(* ===== verification/HostsSpec.v ===== *)
(** * Properties of target specifications and host collections

    What [Hosts.v] promises its callers: an address range is expanded to its
    addresses in order, the collection never holds a value twice, the counters
    follow the list through every operation, exclusion is a set difference, and
    the cases in which the expansion does not come to an end. *)

From S2P Require Import Prelude Inet Hosts.
From stdpp Require Import base gmap sets list strings.
From Stdlib Require Import Ascii ZArith Lia.
Local Open Scope Z_scope.

Module HostsSpec.
Import Inet HostSpec HostList.

(** ** Texts of addresses *)

Lemma char4_false_mem c s a :
  inet_pton4 s = Some a -> char4 c = false -> CStr.mem_char c s = false.
Proof. intros H. apply CStr.all_str_mem. by eapply pton4_chars. Qed.

Lemma not_ipv4 c s : CStr.mem_char c s = true -> char4 c = false -> is_ipv4_address s = false.
Proof.
  intros Hm Hc. unfold is_ipv4_address. destruct (inet_pton4 s) eqn:E; [|done].
  by rewrite (char4_false_mem c s _ E Hc) in Hm.
Qed.

Lemma not_ipv6 c s : CStr.mem_char c s = true -> char6 c = false -> is_ipv6_address s = false.
Proof.
  intros Hm Hc. unfold is_ipv6_address. destruct (inet_pton6 s) eqn:E; [|done].
  apply pton6_chars in E. by rewrite (CStr.all_str_mem _ c s E Hc) in Hm.
Qed.

Lemma ntop4_mem a c : char4 c = false -> CStr.mem_char c (inet_ntop4 a) = false.
Proof. apply CStr.all_str_mem, ntop4_chars. Qed.

Lemma is_ipv4_ntop4 a : is_ipv4_address (inet_ntop4 a) = true.
Proof. unfold is_ipv4_address, inet_pton4. by rewrite pton4_ntop4_bytes. Qed.

Lemma ntop4_head a : exists c s, inet_ntop4 a = String c s /\ CStr.isdigit c = true.
Proof.
  pose proof (pton4_ntop4_bytes a) as H. unfold inet_pton4_bytes in H.
  destruct (inet_ntop4 a) as [|c s]; [done|]. exists c, s. split; [done|]. simpl in H.
  destruct (CStr.isdigit c); [done|]. by case_decide.
Qed.
(* ===== verification/SchedulerSpec.v ===== *)
(** * Properties of the plugin scheduler

    Proved against the interface of the process manager only.  A plugin is
    launched once its dependencies are done and cleaned, the phases of a scan
    are separated, NULL means that nothing is left, the table of ports in use is
    exact, and choosing the next plugin ends when the dependencies are acyclic. *)

From S2P Require Import Prelude Arglists Hosts Scheduler.
From stdpp Require Import base gmap sets list strings.
From Stdlib Require Import Ascii ZArith Lia.
Local Open Scope Z_scope.

Module SchedulerSpec.
Import Scheduler.

Abbreviation UNRUN := PLUGIN_STATUS_UNRUN.
Abbreviation RUNNING := PLUGIN_STATUS_RUNNING.
Abbreviation DONE := PLUGIN_STATUS_DONE.
Abbreviation CLEANED := PLUGIN_STATUS_DONE_AND_CLEANED.

Ltac unfold_status :=
  unfold PLUGIN_STATUS_UNRUN, PLUGIN_STATUS_RUNNING, PLUGIN_STATUS_DONE,
    PLUGIN_STATUS_DONE_AND_CLEANED in *.

(** ** Cleaning *)

(** A done plugin is cleaned: its ports are released. *)
Definition clean (s : sched) (p : nat) : sched :=
  plugin_set_running_state (scheduler_rm_running_ports s p) p CLEANED.

Inductive clean_step (s : sched) : sched -> Prop :=
| Clean p : plugin_get_running_state s p = DONE -> clean_step s (clean s p).

(** What stays: the graph of plugins and, from a clean step, the lists. *)
Definition same_graph (s s' : sched) : Prop :=
  s_args s' = s_args s /\ s_plugins s' = s_plugins s /\ s_nodes s' = s_nodes s.

Lemma same_graph_refl s : same_graph s s.
Proof. done. Qed.

Lemma same_graph_trans s s' s'' : same_graph s s' -> same_graph s' s'' -> same_graph s s''.
Proof. unfold same_graph. intuition congruence. Qed.
#[local] Hint Resolve same_graph_refl same_graph_trans : core.

Lemma same_graph_deps s s' p : same_graph s s' -> deps_ptr s' p = deps_ptr s p.
Proof. unfold deps_ptr. by intros (_ & _ & ->). Qed.

Lemma same_graph_ports s s' p : same_graph s s' -> plugin_ports s' p = plugin_ports s p.
Proof. unfold plugin_ports. by intros (_ & _ & ->). Qed.

Lemma state_clean s p q :
  plugin_get_running_state (clean s p) q
  = if decide (p = q) then CLEANED else plugin_get_running_state s q.
Proof. apply state_of_insert. Qed.

Definition state_cleans (x y : Z) : Prop := y = x \/ x = DONE /\ y = CLEANED.

Lemma cleans_frame s s' : rtc clean_step s s' ->
  same_graph s s' /\ s_lists s' = s_lists s
  /\ forall p, state_cleans (plugin_get_running_state s p) (plugin_get_running_state s' p).
Proof.
  induction 1 as [s|s s1 s2 Hst _ (IH1 & IH2 & IH3)].
  { split; [done|]. split; [done|]. intros. by left. }
  destruct Hst as [p Hp]. split; [done|]. split; [done|]. intros q.
  specialize (IH3 q). rewrite state_clean in IH3. unfold state_cleans in *.
  case_decide; [subst|done]. unfold_status. intuition congruence.
Qed.

Lemma cleans_unrun s s' p : rtc clean_step s s' ->
  plugin_get_running_state s' p = UNRUN <-> plugin_get_running_state s p = UNRUN.
Proof.
  intros H. destruct (cleans_frame _ _ H) as (_ & _ & Hs). specialize (Hs p).
  unfold state_cleans in Hs. unfold_status. intuition congruence.
Qed.

Lemma cleans_running s s' p : rtc clean_step s s' ->
  plugin_get_running_state s' p = RUNNING <-> plugin_get_running_state s p = RUNNING.
Proof.
  intros H. destruct (cleans_frame _ _ H) as (_ & _ & Hs). specialize (Hs p).
  unfold state_cleans in Hs. unfold_status. intuition congruence.
Qed.

(** ** The next unrun dependency *)

(** Neither waiting, running nor waiting to be cleaned. *)
Definition settled (s : sched) (p : nat) : Prop :=
  plugin_get_running_state s p <> UNRUN /\ plugin_get_running_state s p <> RUNNING
  /\ plugin_get_running_state s p <> DONE.

Definition deps_settled (s : sched) (p : nat) : Prop :=
  Forall (settled s) (default [] (deps_ptr s p)).

Lemma settled_cleans s s' p : rtc clean_step s s' -> settled s p -> settled s' p.
Proof.
  intros H. destruct (cleans_frame _ _ H) as (_ & _ & Hs). specialize (Hs p).
  unfold state_cleans, settled in *. unfold_status. intuition congruence.
Qed.

(** [q] is a direct dependency of [p]. *)
Definition dep (s : sched) (p q : nat) : Prop := exists d, deps_ptr s p = Some d /\ q ∈ d.

Lemma same_graph_dep s s' p q : same_graph s s' -> rtc (dep s') p q <-> rtc (dep s) p q.
Proof.
  intros Hg. assert (forall p q, dep s' p q <-> dep s p q) as He.
  { intros x y. unfold dep. by rewrite (same_graph_deps _ _ _ Hg). }
  split; intros H; (eapply rtc_subrel in H; [exact H|]); intros x y Hxy; by apply He.
Qed.

(** The plugin chosen can run and is one of [l] or a dependency of one. *)
Definition chosen_ok (l : list nat) (s' : sched) (q : nat) : Prop :=
  plugin_get_running_state s' q = UNRUN /\ deps_settled s' q
  /\ exists x, x ∈ l /\ rtc (dep s') x q.
Lemma attack_host_ok n gmc s : fresh s -> 0 < gmc <= MAX_PROCESSES ->
  match attack_host env preferences network_scan_status ports fuel n gmc s with
  | Ret (e, s') => host_ok e s'
  | NoReturn => True
  | Undef => False
  end.
Proof.
  intros Hf Hg. pose proof (loop_start_inv gmc s Hf Hg) as Hi. unfold attack_host.
  assert (get_active_plugins_number (Some (s_args (sc_sched s))) <> 0) as Hn.
  { rewrite (fr_sched _ Hf). apply Hf. }
  cbv zeta. fold (loop_start gmc s).
  pose proof (attack_loop_ok n _ MAX_FORK_RETRIES _ Hn Hi) as H.
  destruct (attack_loop _ _ _ _ _ _ _ _ _) as [[[| |] s1]| |]; [| | |done|done]; destruct H as (H1 & H2 & H3).
  - split; [by apply H3|]. split; [by apply over_nodup|done].
  - destruct (died_ok s1 H1) as (H4 & H5 & _). by split.
  - destruct (H2 eq_refl) as [Hi1 Hall].
    pose proof (pluginlaunch_wait_inv (pm_env env) None fuel _ _ (si_pm _ _ Hi1)) as H4. unfold st_of in H4.
    destruct (pluginlaunch_wait _ _ _ _) as [[m st]| |]; [|done|done]. destruct H4 as (H4 & H5 & _).
    pose proof (scan_rounds_inv None s1 m st Hi1 H4 H5) as Hi2. destruct (died_ok _ (scan_over _ _ Hi2)) as (H6 & H7 & H8).
    split; [done|]. split; [done|]. intros _. eapply cleaned_later; [|exact H8].
    apply (cleaned_later s1); [done|]. intros q. apply (rounds_finish _ _ _ _ _ (si_pm _ _ Hi1) H5).
Qed.

(** The conditions under which a scan comes to its end: every process is heard
    of again within [F] rounds, the dependencies are acyclic, parent, client and
    host stay alive. *)
Record live_ok (F : nat) (rank : nat -> nat) (R : nat) : Prop := {
  lo_fair : fair (pm_env env) F;
  lo_fuel : (F * 32 <= fuel)%nat;
  lo_ranked : ranked rank s0;
  lo_rank p : (p < length (s_nodes s0))%nat -> (rank p < R)%nat;
  lo_depth : (R + 43 < fuel)%nat;
  lo_parent k : parent_alive env k = true;
  lo_status k : status_sent env k = true;
  lo_host k kb : host_dead kb = false -> host_dead (kb_messages env k kb) = false }.
(* ===== verification/NaslExec.v ===== *)
(** * The NASL interpreter ([nasl/exec.c], [nasl/nasl_func.c], [nasl/nasl_lex_ctxt.c])

    [nasl_exec] executes a cell of the parse tree in the context at the head of
    the state.  Its cases are definitions of their own; they take the function
    that executes a cell ([exec]) and a fuel [k] for their loops.  [nasl_exec n]
    gives them [nasl_exec (n - 1)] and [n - 1].  The functions in C a script calls
    ([builtin]) and the matching of regular expressions are parameters. *)

From S2P Require Import Prelude Nasl NaslVar.
From stdpp Require Import base gmap sets list strings.
From Stdlib Require Import Ascii ZArith Lia.
Local Open Scope Z_scope.

Module NaslExec.
Import Nasl NaslVar.

(** ** Contexts and functions *)

Definition init_empty_lex_ctxt : lex_ctxt :=
  mk_ctxt NULL false false false 0 0 (mk_array [] (Some empty_hash)) (replicate FUNC_NAME_HASH []).

Definition free_lex_ctxt (k : nat) (c : lex_ctxt) : M store unit := free_array k (ctx_vars c).

Definition func_hash (s : string) : nat := hash_str2 (Some s) FUNC_NAME_HASH.

Definition func_bucket (h : nat) (c : lex_ctxt) : list nasl_func := default [] (functions c !! h).

Fixpoint get_func (name : string) (h : nat) (l : list lex_ctxt) : option nasl_func :=
  match l with
  | [] => None
  | c :: up =>
      match List.find (fun f => String.eqb name (func_name f)) (func_bucket h c) with
      | Some f => Some f
      | None => get_func name h up
      end
  end.

Definition get_func_ref_by_name (name : string) : M state (option nasl_func) :=
  fun s => Ret (get_func name (func_hash name) (st_ctxts s), s).
(* ===== verification/NaslProgSpec.v ===== *)
(** * The NASL interpreter implements the semantics of programs

    [expr_cell] of an expression with a value executes to that value and changes
    nothing but the current line; [instr_cell] of an instruction executes as the
    big-step semantics says, with its ending in the flags of the context. *)

From S2P Require Import Prelude Nasl NaslVar NaslExec NaslFuel NaslProg.
From stdpp Require Import base gmap sets list strings.
From Stdlib Require Import Ascii ZArith Lia.
Local Open Scope Z_scope.

Module NaslProgSpec.
Import Nasl NaslVar NaslExec NaslFuel NaslProg.

(** ** Operators *)

Lemma expo_pos_spec x y : MInt.int_range x -> expo_pos x y = MInt.wrap32 (x ^ Zpos y).
Proof.
  intros Hx. induction y as [y IH|y IH|]; simpl expo_pos.
  - rewrite IH, Pos2Z.inj_xI. apply MInt.wrap32_mod.
    replace (x ^ (2 * Zpos y + 1)) with (x * x ^ Zpos y * x ^ Zpos y)
      by (rewrite Z.pow_add_r, Z.pow_1_r, Z.pow_twice_r by lia; ring).
    rewrite Z.mul_mod, MInt.wrap32_modeq, <- Z.mul_mod by lia.
    rewrite Z.mul_mod, MInt.wrap32_modeq, <- Z.mul_mod by lia.
    rewrite <- Z.mul_assoc, (Z.mul_comm (MInt.wrap32 _)), Z.mul_assoc.
    rewrite Z.mul_mod, MInt.wrap32_modeq, <- Z.mul_mod by lia. done.
  - rewrite IH, Pos2Z.inj_xO. apply MInt.wrap32_mod.
    rewrite Z.pow_twice_r, Z.mul_mod, MInt.wrap32_modeq, <- Z.mul_mod by lia. done.
  - rewrite Z.pow_1_r. symmetry. by apply MInt.wrap32_id.
Qed.

Lemma expo_spec x y : MInt.int_range x ->
  expo x y = if y <? 0 then (if x =? 1 then 1 else 0) else MInt.wrap32 (x ^ y).
Proof.
  intros Hx. destruct y as [|y|y]; simpl; [done| |done].
  by apply expo_pos_spec.
Qed.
-*-*-
__Instructions for the task__
In the listing above, find the line with "s_args s' = s_args" and the line with "Proof. apply state_of_insert. Qed."; set down exactly those two lines and every line between them, nothing more.

__Task response__
  s_args s' = s_args s /\ s_plugins s' = s_plugins s /\ s_nodes s' = s_nodes s.

Lemma same_graph_refl s : same_graph s s.
Proof. done. Qed.

Lemma same_graph_trans s s' s'' : same_graph s s' -> same_graph s' s'' -> same_graph s s''.
Proof. unfold same_graph. intuition congruence. Qed.
#[local] Hint Resolve same_graph_refl same_graph_trans : core.

Lemma same_graph_deps s s' p : same_graph s s' -> deps_ptr s' p = deps_ptr s p.
Proof. unfold deps_ptr. by intros (_ & _ & ->). Qed.

Lemma same_graph_ports s s' p : same_graph s s' -> plugin_ports s' p = plugin_ports s p.
Proof. unfold plugin_ports. by intros (_ & _ & ->). Qed.

Lemma state_clean s p q :
  plugin_get_running_state (clean s p) q
  = if decide (p = q) then CLEANED else plugin_get_running_state s q.
Proof. apply state_of_insert. Qed.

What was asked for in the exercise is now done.